Financial crowdfunding was born as a result of the financial crisis of 2008. It is an alternative business model, 100 percent digital, that seeks to disintermediate the financial world and with this allow many people to participate in activities that, before, were only reserved for large financial institutions, achieving greater financial inclusion and a more competitive and healthy financial system. The evolution of these platforms in the world has attracted attention — The Lending Club and SoFi are recognized pioneers in this business model.
In Mexico, the industry was born from the efforts of entrepreneurs who believed in this business model, even when the regulatory framework did not exist. Gradually, it flourished until platforms were formed for practically most of the business verticals of a traditional bank. Early on in the first years, AFICO (an association of crowdfunding platforms) was born. This association, which is growing today, was entrepreneurial itself and was maintained thanks to the efforts and vision of the platforms that were committed to having a serious industry. AFICO had a strategic role in the creation, and is playing a strategic role in the implementation, of the Fintech Law. The most incredible thing over all these years has been to witness how a financial ecosystem has flourished around investors, who for years had been ignored by the traditional sector. The birth of this industry has led to the creation of many satellite businesses, such as advisers, lawyers, groups of investors and experts. The ripple effect on the economy goes far beyond investors and applicants on the platforms. It is an example of value creation, the likes of which I have never experienced before.

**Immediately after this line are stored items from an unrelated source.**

Lemma run_line_loop fuel t w l result : running t w -> t this = (l, O) ->
  (length l + 1 < fuel)%nat ->
  exists w', line_loop fuel this result w = MRet (result ++ fst (raw_line l)) w' /\
             running (upd this (snd (raw_line l), O) t) w'.
Proof.
  revert t w result fuel.
  induction l as [|c l IH IH2] using raw_line_ind'; intros t w result fuel Hw E Hf;
    (destruct fuel as [|fuel]; [simpl in *; lia|]); cbn [line_loop];
    destruct (run_cur _ _ _ _ Hw E) as (w1 & E1 & H1); rewrite (bind_ret _ _ _ _ _ E1).
  { simpl. exists w1. by rewrite app_nil_r. }
  rewrite !head_int_code by done. rewrite head_int_EOFC. simpl. rewrite orb_false_r.
  destruct (is_code LF c) eqn:ELF; [exists w1; by rewrite app_nil_r|].
  cbv zeta iota. change (char_to_int c =? CR) with (is_code CR c).
  destruct (is_code CR c) eqn:ECR; cbv iota.
  - (* a carriage return *)
    destruct (run_next_cons _ _ _ _ _ H1 (upd_same _ _ _) ltac:(unfold max_pushback; lia))
      as (w2 & E2 & H2). rewrite (bind_ret _ _ _ _ _ E2).
    destruct (run_cur _ _ _ _ H2 (upd_same _ _ _)) as (w3 & E3 & H3).
    rewrite (bind_ret _ _ _ _ _ E3), head_int_code by done.
    do 2 apply running_upd_upd in H3.
    destruct l as [|d l]; [|destruct (is_code LF d) eqn:EdLF]; cbv iota.
    + destruct (run_take_char _ w3 (fun c => line_loop fuel this (result ++ [int_to_char c])) _ _
                  H3 (upd_same _ _ _)) as (w4 & E4 & H4); [unfold max_pushback; lia|].
      rewrite E4. apply running_upd_upd in H4.
      destruct fuel as [|fuel]; [simpl in Hf; lia|]. cbn [line_loop].
      destruct (run_cur _ _ _ _ H4 (upd_same _ _ _)) as (w5 & E5 & H5).
      rewrite (bind_ret _ _ _ _ _ E5). exists w5. split; [done|]. by apply running_upd_upd in H5.
    + destruct (run_unread _ _ c _ _ H3 (upd_same _ _ _)) as (w4 & E4 & H4).
      rewrite (bind_ret _ _ _ _ _ E4). exists w4. rewrite app_nil_r. split; [done|].
      by apply running_upd_upd in H4.
    + destruct (run_take_char _ w3 (fun c => line_loop fuel this (result ++ [int_to_char c])) _ _
                  H3 (upd_same _ _ _)) as (w4 & E4 & H4); [unfold max_pushback; lia|].
      rewrite E4. apply running_upd_upd in H4. simpl head_int. rewrite int_to_char_to_int.
      destruct (IH2 d l eq_refl _ w4 (result ++ [d]) fuel H4 (upd_same _ _ _)) as (w5 & E5 & H5);
        [simpl in Hf; lia|].
      rewrite E5. destruct (raw_line l) as [x r]. simpl in *. exists w5.
      rewrite <- app_assoc. split; [done|]. by apply running_upd_upd in H5.
  - destruct (run_take_char _ w1 (fun c => line_loop fuel this (result ++ [int_to_char c])) _ _
                  H1 (upd_same _ _ _)) as (w2 & E2 & H2); [unfold max_pushback; lia|].
    rewrite E2. apply running_upd_upd in H2. simpl head_int. rewrite int_to_char_to_int.
    destruct (IH _ w2 (result ++ [c]) fuel H2 (upd_same _ _ _)) as (w3 & E3 & H3);
      [simpl in *; lia|].
    rewrite E3. destruct (raw_line l) as [x r]. simpl in *. exists w3.
    rewrite <- app_assoc. split; [done|]. by apply running_upd_upd in H3.
Qed.

Lemma run_modify t w (f : InStream -> InStream) : running t w ->
  (forall s, stream_has (t this) (mode_of this) s -> stream_has (t this) (mode_of this) (f s)) ->
  exists w', modify_stream this f w = MRet tt w' /\ running t w'.
Proof.
  intros Hw Hf. eexists. split; [done|]. eapply running_ext.
  - apply running_put; [done..|]. apply Hf. by apply (rn_streams _ _ Hw).
  - intros i _. unfold upd. by case_bool_decide; subst.
Qed.

Lemma run_set_tmpReadToken t w x : running t w ->
  exists w', modify_stream this (set_tmpReadToken x) w = MRet tt w' /\ running t w'.
Proof. intros Hw. apply run_modify; [done|]. by intros s []. Qed.

(** [readString()]: a line, whatever is left. *)
Lemma run_readString t w l : running t w -> t this = (l, O) ->
  exists w', readString this w = MRet (fst (read_line l)) w' /\
             running (upd this (snd (read_line l), O) t) w'.
Proof.
  intros Hw E. pose proof (run_fuel _ _ _ _ Hw E) as Hf.
  assert (Hr : exists w', readStringTo this w = MRet (fst (read_line l)) w' /\
                          running (upd this (snd (read_line l), O) t) w').
  { unfold readStringTo. rewrite bind_stream.
    pose proof (sh_reader _ _ _ (rn_streams _ _ Hw this Hthis)) as (rd & Er & _).
    rewrite Er, bool_decide_false by done.
    destruct (run_line_loop (S (stream_fuel (get_stream this w))) _ _ _ [] Hw E ltac:(lia))
      as (w1 & E1 & H1).
    unfold bind at 1, when, ret at 1. rewrite (bind_ret _ _ _ _ _ E1).
    rewrite (run_lax _ _ Hw).
    destruct (run_stream this eoln _ w1 (drop_eoln (snd (raw_line l)), O) true Hthis H1)
      as (w2 & E2 & H2).
    { rewrite upd_same. intros s Hs. eapply has_eoln; [done| |unfold max_pushback; lia].
      apply raw_line_spec. }
    unfold bind at 1. rewrite (bind_ret _ _ _ _ _ E2). simpl.
    unfold read_line. destruct (raw_line l) as [x r]. exists w2. split; [done|].
    by apply running_upd_upd in H2. }
  destruct Hr as (w1 & E1 & H1). unfold readString. rewrite (bind_ret _ _ _ _ _ E1).
  destruct (run_set_tmpReadToken _ _ (fst (read_line l)) H1) as (w2 & E2 & H2).
  rewrite (bind_ret _ _ _ _ _ E2). by exists w2.
Qed.

(** [readWord()] on a text with a further token. *)
Lemma run_readWord t w l : running t w -> t this = (l, 2%nat) -> skip_blanks l <> [] ->
  zlen l <= TOKEN_LIMIT ->
  exists w', readWord this w = MRet (take_word (skip_blanks l)) w' /\
             running (at_rest this (drop_word (skip_blanks l)) t) w'.
Proof.
  intros Hw E Hne Hlen. destruct (run_readWordTo _ _ _ Hw E Hne Hlen) as (w1 & E1 & H1).
  unfold readWord. rewrite (bind_ret _ _ _ _ _ E1).
  destruct (run_set_tmpReadToken _ _ (take_word (skip_blanks l)) H1) as (w2 & E2 & H2).
  rewrite (bind_ret _ _ _ _ _ E2). by exists w2.
Qed.

(** At the end of the text [readWord] quits. *)
Lemma run_readWord_end t w l : running t w -> t this = (l, 2%nat) -> skip_blanks l = [] ->
  exists w' msg, readWord this w = MHalt (quit this _unexpected_eof msg w') /\
                 running (upd this ([], O) t) w'.
Proof.
  intros Hw E El. unfold readWord, readWordTo.
  destruct (run_skipBlanks _ _ _ _ Hw E ltac:(unfold max_pushback; lia)) as (w1 & E1 & H1).
  destruct (run_note_line _ _ H1) as (w2 & E2 & H2). rewrite upd_same in H2.
  apply running_upd_upd in H2. rewrite El in H2.
  destruct (run_next_nil _ _ _ H2 (upd_same _ _ _)) as (w3 & E3 & H3 & _).
  apply running_upd_upd in H3.
  exists w3, ($"Unexpected end of file - token expected"). split; [|done].
  unfold bind at 1. rewrite bind_stream, (run_lax _ _ Hw). cbv beta iota delta [negb].
  rewrite (bind_ret _ _ _ _ _ E1), (bind_ret _ _ _ _ _ E2), (bind_ret _ _ _ _ _ E3). done.
Qed.
End Readers.
(* ===== verification/PatternSpec.v ===== *)
(** * What a pattern matches

    [matches] walks over positions of the text; [match_rest] is the same
    function on the rest of the text.  What it accepts belongs to the regular
    language the pattern denotes; being greedy it need not accept all of it. *)

From S2P Require Import Prelude Text Doubles Pattern NumbersSpec.

(** Induction through the list of children. *)
Section PatternInd.
Context (P : pattern -> Prop).
Context (Hp : forall s children chars from to, Forall P children -> P (Pattern s children chars from to)).

Fixpoint pattern_ind' (p : pattern) : P p :=
  let 'Pattern s children chars from to := p in
  Hp s children chars from to
    ((fix all (l : list pattern) : Forall P l :=
        match l with
        | [] => Forall_nil_2 P
        | x :: l => Forall_cons_2 P x l (pattern_ind' x) (all l)
        end) children).
End PatternInd.

(** ** Matching the rest of a text *)

Definition in_set (chars : bytes) (c : ascii) : bool := binary_search chars c.

Fixpoint match_rest (p : pattern) (l : bytes) : bool :=
  let 'Pattern _ children chars from to := p in
  let size := count_while (in_set chars) l in
  if (0 <? to) && (size <? from) then false
  else
    let k := if 0 <? to then (if to <? size then to else size) else 0 in
    match children with
    | [] => k =? zlen l
    | _ :: _ => existsb (fun child => match_rest child (zdrop k l)) children
    end.

(** The language of a pattern.  The parser only builds patterns with
    [from <= to]. *)
Inductive in_language : pattern -> bytes -> Prop :=
| lang_end s chars from to a : repeats chars from to a -> in_language (Pattern s [] chars from to) a
| lang_next s children chars from to child a b : repeats chars from to a -> child ∈ children ->
    in_language child b -> in_language (Pattern s children chars from to) (a ++ b)
with repeats : bytes -> Z -> Z -> bytes -> Prop :=
| repeats_none chars from to : to <= 0 -> repeats chars from to []
| repeats_some chars from to a : 0 < to -> Z.min from to <= zlen a <= to ->
    Forall (fun c => c ∈ chars) a -> repeats chars from to a.

Lemma count_while_bounds P l : 0 <= count_while P l <= zlen l.
Proof.
  induction l as [|c l IH]; [done|]. simpl. rewrite zlen_cons. case_match; lia.
Qed.

Lemma count_while_take P l k : 0 <= k <= count_while P l -> Forall (fun c => P c = true) (ztake k l).
Proof.
  intros H. pose proof (count_while_bounds P l). rewrite ztake_take by lia.
  assert (Hk : (Z.to_nat k <= Z.to_nat (count_while P l))%nat) by lia. clear H. revert Hk.
  generalize (Z.to_nat k) as n. intros n Hn. revert n Hn.
  induction l as [|c l IH]; intros [|n] Hn; simpl in *; try constructor; destruct (P c) eqn:E.
  - done.
  - change (Z.to_nat 0) with O in Hn. lia.
  - pose proof (count_while_bounds P l). rewrite zlen_cons in *. apply IH; lia.
  - change (Z.to_nat 0) with O in Hn. lia.
Qed.

Lemma zlen_zdrop {A} n (l : list A) : 0 <= n <= zlen l -> zlen (zdrop n l) = zlen l - n.
Proof. intros H. rewrite zdrop_drop by lia. unfold zlen in *. rewrite length_drop. lia. Qed.

Lemma zdrop_zdrop {A} n k (l : list A) : 0 <= n -> 0 <= k -> zdrop k (zdrop n l) = zdrop (n + k) l.
Proof.
  intros Hn Hk. rewrite !zdrop_drop by lia. rewrite drop_drop. f_equal. lia.
Qed.

(** The walk over positions is the walk over rests. *)
Lemma matches_at_rest p s pos : 0 <= pos <= zlen s ->
  matches_at p s pos = match_rest p (zdrop pos s).
Proof.
  revert pos. induction p as [t children chars from to IH] using pattern_ind'. intros pos Hpos.
  cbn [matches_at match_rest]. unfold __pattern_greedyMatch.
  change (binary_search chars) with (in_set chars).
  set (size := count_while (in_set chars) (zdrop pos s)).
  pose proof (count_while_bounds (in_set chars) (zdrop pos s)) as Hs. fold size in Hs.
  rewrite (zlen_zdrop pos s Hpos) in Hs |- *.
  destruct ((0 <? to) && (size <? from)); [done|].
  set (k := if 0 <? to then if to <? size then to else size else 0).
  assert (Hk : 0 <= k <= size).
  { subst k. destruct (Z.ltb_spec 0 to); [|lia]. destruct (Z.ltb_spec to size); lia. }
  replace (if 0 <? to then pos + (if to <? size then to else size) else pos) with (pos + k)
    by (subst k; destruct (0 <? to); lia).
  destruct children as [|p0 children]; [lia|].
  assert (H : forall l, Forall (fun p => forall pos, 0 <= pos <= zlen s ->
      matches_at p s pos = match_rest p (zdrop pos s)) l ->
    existsb (fun child => matches_at child s (pos + k)) l
    = existsb (fun child => match_rest child (zdrop k (zdrop pos s))) l).
  { induction 1 as [|p l Hp _ IHl]; [done|]. simpl. rewrite IHl, Hp by lia.
    by rewrite zdrop_zdrop by lia. }
  by apply H.
Qed.

Lemma matches_rest p s : matches p s = match_rest p s.
Proof.
  unfold matches. pose proof (zlen_nonneg s). rewrite matches_at_rest by lia.
  by rewrite zdrop_drop by lia.
Qed.

Lemma existsb_elem {A} (f : A -> bool) l : existsb f l = true -> exists x, x ∈ l /\ f x = true.
Proof.
  induction l as [|x l IH]; [done|]. simpl. intros [E|E]%orb_prop.
  - exists x. split; [left|done].
  - destruct (IH E) as (y & ? & ?). exists y. split; [by right|done].
Qed.

Lemma list_Forall_elem {A} (P : A -> Prop) l x : Forall P l -> x ∈ l -> P x.
Proof. induction 1 as [|y l Hy _ IH]; [by intros ?%not_elem_of_nil|]. intros [->|?]%elem_of_cons; auto. Qed.

Lemma match_rest_sound p l : match_rest p l = true -> in_language p l.
Proof.
  revert l. induction p as [t children chars from to IH] using pattern_ind'. intros l.
  cbn [match_rest]. set (size := count_while (in_set chars) l).
  pose proof (count_while_bounds (in_set chars) l) as Hs. fold size in Hs.
  destruct ((0 <? to) && (size <? from)) eqn:Eb; [done|].
  set (k := if 0 <? to then if to <? size then to else size else 0). intros Hm.
  assert (Hk : 0 <= k <= size).
  { subst k. destruct (Z.ltb_spec 0 to); [|lia]. destruct (Z.ltb_spec to size); lia. }
  assert (Hrep : repeats chars from to (ztake k l)).
  { subst k. destruct (Z.ltb_spec 0 to) as [Hto|Hto].
    - apply repeats_some; [done| |].
      + rewrite zlen_ztake by lia. simpl in Eb. destruct (Z.ltb_spec to size); lia.
      + eapply Forall_impl; [|by apply (count_while_take (in_set chars))]. simpl. intros c Hc.
        by apply bool_decide_eq_true in Hc.
    - rewrite ztake_take by lia. by apply repeats_none. }
  destruct children as [|p0 children].
  - rewrite ztake_ge in Hrep by lia. by constructor.
  - destruct (existsb_elem _ _ Hm) as (child & Hin & Hc).
    rewrite <- (ztake_zdrop k l) by lia. apply (lang_next _ _ _ _ _ child); [done..|].
    by apply (list_Forall_elem _ _ _ IH Hin).
Qed.

(** C32: whatever text a pattern matches belongs to the regular language the
    pattern denotes (the converse fails: the repetitions are greedy and never
    give characters back). *)
Theorem matches_sound p s : matches p s = true -> in_language p s.
Proof. rewrite matches_rest. apply match_rest_sound. Qed.

Definition id_pattern : pattern :=
  Pattern ($"ab*") [Pattern ($"b*") [] ($"b") 0 INT_MAX] ($"a") 1 1.

Lemma matches_sound_witness : matches id_pattern ($"abb") = true /\ in_language id_pattern ($"abb").
Proof. split; [vm_compute; reflexivity|apply matches_sound; vm_compute; reflexivity]. Defined.
Lemma match_rest_star s chars l : zlen l <= INT_MAX ->
  match_rest (Pattern s [] chars 0 INT_MAX) l = forallb (in_set chars) l.
Proof.
  intros Hl. cbn [match_rest]. change (0 <? INT_MAX) with true.
  pose proof (count_while_bounds (in_set chars) l).
  destruct (Z.ltb_spec (count_while (in_set chars) l) 0); [lia|]. simpl andb. cbv iota.
  destruct (Z.ltb_spec INT_MAX (count_while (in_set chars) l)); [lia|]. apply count_while_all.
Qed.

Lemma match_rest_opt s child chars l : match_rest (Pattern s [child] chars 0 1) l =
  match l with
  | c :: l' => if in_set chars c then match_rest child l' else match_rest child l
  | [] => match_rest child []
  end.
Proof.
  cbn [match_rest]. change (0 <? 1) with true. pose proof (count_while_nonneg (in_set chars) l).
  destruct (Z.ltb_spec (count_while (in_set chars) l) 0); [lia|]. simpl andb. cbv iota.
  simpl existsb. rewrite orb_false_r. destruct l as [|c l]; [done|]. cbn [count_while].
  destruct (in_set chars c).
  - pose proof (count_while_nonneg (in_set chars) l).
    replace (if 1 <? 1 + count_while (in_set chars) l then 1 else 1 + count_while (in_set chars) l)
      with 1 by (case_test; lia). by rewrite zdrop_1.
  - change (if 1 <? 0 then 1 else 0) with 0. by rewrite zdrop_drop by lia.
Qed.

Lemma match_rest_any s children l : children <> [] ->
  match_rest (Pattern s children [] 0 0) l = existsb (fun child => match_rest child l) children.
Proof.
  intros Hne. cbn [match_rest]. change (0 <? 0) with false. simpl andb. cbv iota.
  rewrite zdrop_drop by lia. by destruct children.
Qed.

Today, 21 platforms have officially filed to obtain licenses. Along the way, we have seen some platforms deciphering their own path, pivoting or even ceasing to exist. Now we will enter a new stage. Regulation raises the level of play and demand. We are at a turning point in the industry and I think that in this new stage we will see three new trends:
1) Adoption. Crowdfunding is still in its infancy. In 2019 alone, AFICO platforms registered 75,000 investor users only. The path to attracting users will be paved by legal recognition, the trust that this brings in investors and the natural reflectors that the pandemic turned to digital channels.
2) Consolidation. Not all platforms have finished validating their business model. Regulatory costs could stress such models and render them economically unprofitable. Driven by the dynamism of user adoption and the existence of a regulatory framework, many new players (new entrepreneurs) and established players in the financial sector will be attracted to participate.
3) Maturation. The implementation of the law and life as a regulated entity remain unknown terrain for most of the platforms and for the CNBV itself. I would expect to see adjustments to the law and interaction with some key government agencies to define issues that are still not entirely clear today.